Admission to a psych ward appears to be rather simple. If APS says they want a mark committed, they are committed. Several days later APS will need to either get the victim to sign pre-dated document saying they “voluntarily” committed themselves or find a doctor willing to give his signature. The doctor of course never saw the patient before they were admitted.
An additional advantage of committing the target to a psych ward is that access from friends and family can be curtailed and all records can be covered up due to HIPAA.
3. Dope ‘em High, Dope ‘em Often
Once the mark is committed, the disabling can begin in earnest. It is important that the individual has as few mental faculties available so a psychologist can “test” and find him “mentally incapacitated”. Commonly prescribed drugs include the psychoactive drugs Risperdal and Seroquel. as well as depressants.
When the victim is reduced to minimal consciousness he can then be given one of the standardized mental tests such as the MMSE which includes questions such as counting backwards from 100 by 7s.
4. Here Comes ‘da Judge
The final piece necessary is for APS to make a presentation to a probate judge. An irony of elder looting cases is that APS is represented by the local District Attorney.
The DA will present a perfunctory case featuring testimony by APS social workers featuring standard phrases; “mentally incapacitated”, “unable to care for himself”, and “a threat to himself and others”. The psychologist chosen by the judge or by the asylum will present the “scientific” test given the drugged victim and diagnose “dementia”, “psychosis”, or some similar malady.

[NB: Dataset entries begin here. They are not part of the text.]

Lemma sql_update_certificate_row (cert_data : CertificateUpdate.t)
    (db db' : Sql.DB) (c' : Certificate.t) :
  Sql.update_certificate certificate_id cert_data caller now db = (Ok c', db') →
  Sql.users db' = Sql.users db ∧ Sql.relationships db' = Sql.relationships db
  ∧ ∃ l1 c l2,
      Sql.certificates db = l1 ++ c :: l2 ∧ Sql.certificates db' = l1 ++ c' :: l2
      ∧ c' = set_fields (CertificateUpdate.dealer_name cert_data)
               (CertificateUpdate.dealer_license cert_data) None None None
               (CertificateUpdate.status cert_data) now c.
Proof.
  intros E.
  destruct (sql_update_certificate_cases certificate_id caller now cert_data db)
    as [[_ E']|[_ [[_ E']|[(x & x' & rest & _ & E')|(c & Hsel & Hc)]]]];
    try congruence.
  destruct Hc as [[_ E']|[Hown [E'|E']]]; try congruence.
  rewrite E in E'. injection E' as -> ->.
  split; [done|]. split; [done|].
  destruct (sql_updated_split certificate_id
              (set_fields (CertificateUpdate.dealer_name cert_data)
                 (CertificateUpdate.dealer_license cert_data) None None None
                 (CertificateUpdate.status cert_data) now)
              (Sql.certificates db) c Hsel) as (l1 & l2 & E1 & E2).
  by exists l1, c, l2.
Qed.

Lemma mongo_update_certificate_row (cert_data : CertificateUpdate.t)
    (db db' : Mongo.DB) (c' : Certificate.t) :
  Mongo.update_certificate certificate_id cert_data caller now db = (Ok c', db') →
  Mongo.users db' = Mongo.users db ∧ Mongo.relationships db' = Mongo.relationships db
  ∧ ∃ l1 c l2,
      Mongo.certificates db = l1 ++ c :: l2 ∧ Mongo.certificates db' = l1 ++ c' :: l2
      ∧ c' = set_fields (CertificateUpdate.dealer_name cert_data)
               (CertificateUpdate.dealer_license cert_data)
               (CertificateUpdate.vehicle_details cert_data)
               (CertificateUpdate.owner_details cert_data)
               (CertificateUpdate.fitment_details cert_data)
               (CertificateUpdate.status cert_data) now c.
Proof.
  intros E.
  destruct (mongo_update_certificate_cases certificate_id caller now cert_data db)
    as [[_ E']|[_ [[_ E']|(c & Hsel & Hc)]]]; try congruence.
  destruct Hc as [[_ E']|[Hown E']]; try congruence.
  rewrite E in E'. injection E' as -> ->.
  split; [done|]. split; [done|].
  destruct (mongo_updated_split certificate_id
              (set_fields (CertificateUpdate.dealer_name cert_data)
                 (CertificateUpdate.dealer_license cert_data)
                 (CertificateUpdate.vehicle_details cert_data)
                 (CertificateUpdate.owner_details cert_data)
                 (CertificateUpdate.fitment_details cert_data)
                 (CertificateUpdate.status cert_data) now)
              (Mongo.certificates db) c Hsel) as (l1 & l2 & E1 & E2).
  by exists l1, c, l2.
Qed.

Lemma sql_upload_certificate_image_row (image_type : string) (contents : list N)
    (db db' : Sql.DB) (tag : string) :
  Sql.upload_certificate_image certificate_id image_type contents caller now db
  = (Ok tag, db') →
  tag = image_type ∧ image_type ∈ image_types
  ∧ Sql.users db' = Sql.users db ∧ Sql.relationships db' = Sql.relationships db
  ∧ ∃ l1 c l2,
      Sql.certificates db = l1 ++ c :: l2
      ∧ Sql.certificates db'
        = l1 ++ set_images (<[image_type := b64encode contents]> (Certificate.images c))
                  now c :: l2.
Proof.
  intros E.
  destruct (sql_upload_certificate_image_cases certificate_id image_type contents
              caller now db)
    as [[_ E']|[_ [[_ E']|[(x & x' & rest & _ & E')|(c & Hsel & Hc)]]]];
    try congruence.
  destruct Hc as [[_ E']|[Hown [[_ E']|[Htag E']]]]; try congruence.
  rewrite E in E'. injection E' as -> ->.
  split; [done|]. split; [done|]. split; [done|]. split; [done|].
  destruct (sql_updated_split certificate_id
              (set_images (<[image_type := b64encode contents]> (Certificate.images c)) now)
              (Sql.certificates db) c Hsel) as (l1 & l2 & E1 & E2).
  by exists l1, c, l2.
Qed.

The judge will appoint a “Guardian” to “manage” the victims affairs. The Guardian is often an employee or contractor to the Department of Aging and Disability Services or an employee of the asylum that benefits from the individual being committed. At that moment, the individual ceases to exist as a person and his assets and income is no longer his.
The final coup de gras is a life sentence to an asylum.
The looting is complete and the mark eviscerated.